The yellow car shown below is a Rolls Royce Silver Ghost 1911 Model! The yellow body had gold mountings and various parts of the body, lights, roof, etc were finished in silver!

In 1936 in commemoration of 25 years of rule of the seventh Nizam a grand celebration was planned. Needless to say being the richest monarch and person on the planet he could have bought the entire Rolls Royce factory let alone a new car for the occasion. But being the frugal man he was he instead opted to have the above car refurbished at minimal expense. A princely sum of 500 dollars was sanctioned for the renovation after much persuasion. The car was sent to the Railway garage and apart from a reskin of its sides, received a “shortening” of the bonnet with a longer cowl and smaller wheels. The front and rear fenders were replaced with “modern” iterations. The changes to this magnificent car to say the least at ghastly. However, these changes are in line with the preparations for a historic event in Hyderabad, the Silver Jubillee celebrations.

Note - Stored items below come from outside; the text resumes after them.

Fixpoint flush_buckets (fuel : nat) (c : PageCache) (bs : list ptr) (flushed : Z)
    : outcome (Z * PageCache) :=
  match bs with
  | [] => Done (flushed, c)
  | p :: bs =>
      let* '(flushed, c) := flush_chain fuel c p flushed in
      flush_buckets fuel c bs flushed
  end.

(** The loop over the table: it never changes the bucket heads. *)
Definition page_cache_flush (fuel : nat) (c : PageCache) : outcome (Z * PageCache) :=
  flush_buckets fuel c (pages c) 0.

Definition page_cache_flush_page (fuel : nat) (c : PageCache) (page_id : Z)
    : outcome (Z * PageCache) :=
  let* page := hash_find fuel c page_id in
  if page =? NULL then Done (-1, c) else
  let* g := deref c page in
  match pager c with
  | Some pgr =>
      if is_dirty g then
        let* '(ret, pgr) := pager_write_page pgr (id g) (data g) in
        let c := set_pager c (Some pgr) in
        if ret =? 0 then let* c := store c page (with_dirty false) in Done (0, c)
        else Done (-1, c)
      else Done (0, c)
  | None => Done (0, c)
  end.

Definition page_cache_evict (fuel : nat) (c : PageCache) (page_id : Z)
    : outcome (Z * PageCache) :=
  let* page := hash_find fuel c page_id in
  if page =? NULL then Done (-1, c) else
  let* g := deref c page in
  if 0 <? refcount g then Done (-1, c) else
  let* '(r, c) := writeback c g in
  if r <? 0 then Done (-1, c) else
  let* c := unlink_and_free c page in
  Done (0, c).

Fixpoint clear_chain (fuel : nat) (c : PageCache) (p : ptr) : outcome PageCache :=
  match fuel with
  | O => NoFuel
  | S fuel =>
      if p =? NULL then Done c else
      let* g := deref c p in
      let next := hash_next g in
      let* '(_, c) := writeback c g in
      let* c := lru_remove c p in
      let* c := page_free c p in
      clear_chain fuel c next
  end.

Fixpoint clear_buckets (fuel : nat) (c : PageCache) (i : nat) (n : nat) : outcome PageCache :=
  match n with
  | O => Done c
  | S n =>
      let* p := bucket_get c (Z.of_nat i) in
      let* c := clear_chain fuel c p in
      let* c := bucket_set c (Z.of_nat i) NULL in
      clear_buckets fuel c (S i) n
  end.

Definition page_cache_clear (fuel : nat) (c : PageCache) : outcome PageCache :=
  let* c := clear_buckets fuel c 0 (Z.to_nat (table_size c)) in
  let c := set_counts c 0 (hit_count c) (miss_count c) (pin_count c) (evict_count c) in
  Done (set_lru_tail (set_lru_head c NULL) NULL).

Fixpoint free_chain (fuel : nat) (c : PageCache) (p : ptr) : outcome PageCache :=
  match fuel with
  | O => NoFuel
  | S fuel =>
      if p =? NULL then Done c else
      let* g := deref c p in
      let next := hash_next g in
      let* c := page_free c p in
      free_chain fuel c next
  end.

Fixpoint free_buckets (fuel : nat) (c : PageCache) (bs : list ptr) : outcome PageCache :=
  match bs with
  | [] => Done c
  | p :: bs => let* c := free_chain fuel c p in free_buckets fuel c bs
  end.

(** What is left after destruction is the pager. *)
Definition page_cache_destroy (fuel : nat) (c : PageCache) : outcome (option Pager) :=
  let* '(_, c) := page_cache_flush fuel c in
  let* c := free_buckets fuel c (pages c) in
  Done (pager c).

(** ** Statistics *)

Definition page_cache_stats (c : PageCache) : Z * Z * Z * Z :=
  (hit_count c, miss_count c, count c, pin_count c).

Definition page_cache_reset_stats (c : PageCache) : PageCache :=
  set_counts c (count c) 0 0 0 0.

(** ** Basic facts about loads and stores *)

Lemma deref_Some c p g : heap c !! p = Some g -> deref c p = Done g.
Proof. intros H. unfold deref. by rewrite H. Qed.

Lemma deref_Done c p g : deref c p = Done g -> heap c !! p = Some g.
Proof. unfold deref. destruct (heap c !! p); simpl; congruence. Qed.

Lemma store_Some c p g f :
  heap c !! p = Some g -> store c p f = Done (set_heap c (<[p := f g]> (heap c))).
Proof. intros H. unfold store. by rewrite (deref_Some c p g H). Qed.

Lemma store_Done c p f c' :
  store c p f = Done c' ->
  exists g, heap c !! p = Some g /\ c' = set_heap c (<[p := f g]> (heap c)).
Proof.
  unfold store. intros H. apply bind_Done_inv in H as (g & E & H).
  apply deref_Done in E. exists g. split; [done|congruence].
Qed.

(** Reduces the projections of the updated cache records. *)
Ltac csimpl := cbn [pages table_size lru_head lru_tail count max_pages hit_count
  miss_count pager pin_count evict_count heap fresh set_heap set_pages set_lru_head
  set_lru_tail set_pager set_counts set_fresh obind fst snd
  data id refcount is_dirty is_wal lru_next lru_prev hash_next hash_prev
  with_data with_refcount with_dirty with_lru_next with_lru_prev with_hash_next
  with_hash_prev].
Ltac csimpl_in H := cbn [pages table_size lru_head lru_tail count max_pages hit_count
  miss_count pager pin_count evict_count heap fresh set_heap set_pages set_lru_head
  set_lru_tail set_pager set_counts set_fresh obind fst snd
  data id refcount is_dirty is_wal lru_next lru_prev hash_next hash_prev
  with_data with_refcount with_dirty with_lru_next with_lru_prev with_hash_next
  with_hash_prev] in H.

(** What neither the LRU operations nor stores to page fields change. *)
Definition same_table (c c' : PageCache) : Prop :=
  pages c' = pages c /\ table_size c' = table_size c /\ count c' = count c /\
  max_pages c' = max_pages c /\ pager c' = pager c /\ fresh c' = fresh c.

Lemma same_table_refl c : same_table c c.
Proof. done. Qed.
Lemma same_table_trans a b c : same_table a b -> same_table b c -> same_table a c.
Proof. unfold same_table. intuition congruence. Qed.
#[export] Hint Resolve same_table_refl : tinydb.

(** A page with its LRU links (resp. hash links) forgotten. *)
Definition erase_lru (g : Page) : Page := with_lru_next 0 (with_lru_prev 0 g).
Definition erase_hash (g : Page) : Page := with_hash_next 0 (with_hash_prev 0 g).

Lemma fmap_store {B} (e : Page -> B) (h : gmap Z Page) p g g' :
  h !! p = Some g -> e g' = e g -> e <$> <[p := g']> h = e <$> h.
Proof.
  intros H E. rewrite fmap_insert, E. apply insert_id. by rewrite lookup_fmap, H.
Qed.

Lemma fmap_eq_dom {B} (e : Page -> B) (h h' : gmap Z Page) p :
  e <$> h' = e <$> h -> is_Some (h' !! p) <-> is_Some (h !! p).
Proof.
  intros E. assert (e <$> h' !! p = e <$> h !! p) as Hp by (rewrite <- !lookup_fmap; by rewrite E).
  destruct (h' !! p), (h !! p); simpl in Hp; try discriminate; split; eauto.
  all: intros [? ?]; discriminate.
Qed.

Lemma fmap_eq_lookup {B} (e : Page -> B) (h h' : gmap Z Page) p g' :
  e <$> h' = e <$> h -> h' !! p = Some g' -> exists g, h !! p = Some g /\ e g = e g'.
Proof.
  intros E H. assert (e <$> h' !! p = e <$> h !! p) as Hp by (rewrite <- !lookup_fmap; by rewrite E).
  rewrite H in Hp. destruct (h !! p) as [g|]; simpl in Hp; [|done].
  exists g. split; congruence.
Qed.

(** ** LRU links stay inside the heap *)

Definition in_heap (h : gmap Z Page) (p : ptr) : Prop := p = NULL \/ is_Some (h !! p).

(** Every LRU link points to a live page or is NULL. *)
Record lru_closed (c : PageCache) : Prop := {
  lru_closed_head : in_heap (heap c) (lru_head c);
  lru_closed_links : forall p g, heap c !! p = Some g ->
    in_heap (heap c) (lru_next g) /\ in_heap (heap c) (lru_prev g) }.

(** [c'] differs from [c] in LRU links only. *)
Definition lru_only (c c' : PageCache) : Prop :=
  same_table c c' /\ erase_lru <$> heap c' = erase_lru <$> heap c.

Lemma lru_only_trans a b c : lru_only a b -> lru_only b c -> lru_only a c.
Proof.
  intros [H1 E1] [H2 E2]. split; [by eapply same_table_trans|congruence].
Qed.

Lemma lru_only_dom a b p : lru_only a b -> is_Some (heap b !! p) <-> is_Some (heap a !! p).
Proof. intros [_ E]. by apply (fmap_eq_dom erase_lru). Qed.

Lemma in_heap_insert (h : gmap Z Page) p g g' q :
  h !! p = Some g -> in_heap (<[p := g']> h) q <-> in_heap h q.
Proof.
  intros H. unfold in_heap. destruct (decide (p = q)) as [->|Hne].
  - rewrite lookup_insert_eq, H. split; intros [?|?]; eauto.
  - by rewrite lookup_insert_ne.
Qed.

(** Storing a live pointer (or NULL) in an LRU field of a live page. *)
Lemma store_lru_closed c p g (f : Page -> Page) :
  lru_closed c -> heap c !! p = Some g -> erase_lru (f g) = erase_lru g ->
  in_heap (heap c) (lru_next (f g)) -> in_heap (heap c) (lru_prev (f g)) ->
  exists c', store c p f = Done c' /\ lru_closed c' /\ lru_only c c' /\
    lru_head c' = lru_head c /\ lru_tail c' = lru_tail c.
Proof.
  intros [Hh Hl] Hg He Hn Hp. rewrite (store_Some c p g f Hg).
  eexists. split; [done|]. csimpl. split_and!; try done.
  - constructor; csimpl.
    + by apply (in_heap_insert _ _ _ _ _ Hg).
    + intros q g'. destruct (decide (p = q)) as [->|Hne].
      * rewrite lookup_insert_eq. intros [= <-].
        by rewrite !(in_heap_insert _ _ _ _ _ Hg).
      * rewrite lookup_insert_ne by done. intros H.
        rewrite !(in_heap_insert _ _ _ _ _ Hg). by apply Hl in H.
  - split; [done|]. csimpl. by apply (fmap_store _ _ _ g).
Qed.

Lemma in_heap_lru_only a b p : lru_only a b -> in_heap (heap a) p -> in_heap (heap b) p.
Proof. intros H [->|Hp]; [by left|right]. by apply (lru_only_dom a b). Qed.

Lemma cond_store_lru c q (f : Page -> Page) :
  lru_closed c -> in_heap (heap c) q ->
  (forall g, erase_lru (f g) = erase_lru g) ->
  (forall g, heap c !! q = Some g ->
     in_heap (heap c) (lru_next (f g)) /\ in_heap (heap c) (lru_prev (f g))) ->
  exists c', (if q =? NULL then Done c else store c q f) = Done c' /\
    lru_closed c' /\ lru_only c c' /\ lru_head c' = lru_head c /\ lru_tail c' = lru_tail c.
Proof.
  intros Hc Hq He Hf. destruct (Z.eqb_spec q NULL).
  - exists c. split_and!; auto with tinydb. by split; auto with tinydb.
  - destruct Hq as [|[g Hg]]; [done|]. destruct (Hf g Hg).
    by apply (store_lru_closed c q g).
Qed.

Lemma lru_remove_closed c p :
  lru_closed c -> p <> NULL -> is_Some (heap c !! p) ->
  exists c', lru_remove c p = Done c' /\ lru_closed c' /\ lru_only c c' /\
    lru_head c' = lru_head c /\ lru_tail c' = lru_tail c.
Proof.
  intros Hc Hp0 [g Hg]. unfold lru_remove. rewrite (deref_Some c p g Hg). csimpl.
  destruct (lru_closed_links c Hc p g Hg) as [Hn Hp].
  destruct (cond_store_lru c (lru_prev g) (with_lru_next (lru_next g)))
    as (c1 & -> & Hc1 & H1 & Hh1 & Ht1); auto.
  { intros g' Hg'. split; [done|]. by destruct (lru_closed_links c Hc _ g' Hg'). }
  csimpl. assert (is_Some (heap c1 !! p)) as [g1 Hg1] by (apply (lru_only_dom c c1); eauto).
  rewrite (deref_Some c1 p g1 Hg1). csimpl.
  destruct (lru_closed_links c1 Hc1 p g1 Hg1) as [Hn1 Hp1].
  destruct (cond_store_lru c1 (lru_next g1) (with_lru_prev (lru_prev g1)))
    as (c2 & -> & Hc2 & H2 & Hh2 & Ht2); auto.
  { intros g' Hg'. split; [|done]. by destruct (lru_closed_links c1 Hc1 _ g' Hg'). }
  csimpl. assert (is_Some (heap c2 !! p)) as [g2 Hg2] by (apply (lru_only_dom c1 c2); eauto).
  destruct (lru_closed_links c2 Hc2 p g2 Hg2) as [Hn2 Hp2].
  destruct (store_lru_closed c2 p g2 (with_lru_prev NULL))
    as (c3 & -> & Hc3 & H3 & Hh3 & Ht3); auto; [by left|].
  csimpl. assert (is_Some (heap c3 !! p)) as [g3 Hg3] by (apply (lru_only_dom c2 c3); eauto).
  destruct (lru_closed_links c3 Hc3 p g3 Hg3) as [Hn3 Hp3].
  destruct (store_lru_closed c3 p g3 (with_lru_next NULL))
    as (c4 & -> & Hc4 & H4 & Hh4 & Ht4); auto; [by left|].
  exists c4. split_and!; auto; try congruence.
  eauto using lru_only_trans.
Qed.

Legend has it that on the Nizam’s return once from a trip to Delhi he was received at the Nampally station in the Rolls. The crowd was so large that it was impossible to drive and the car ended up being pushed all the way to the palace.

Given the special occasions on which such a ceremonial car would be used it is not surprising that in 96 years of its existence this car has done only 356 miles!!!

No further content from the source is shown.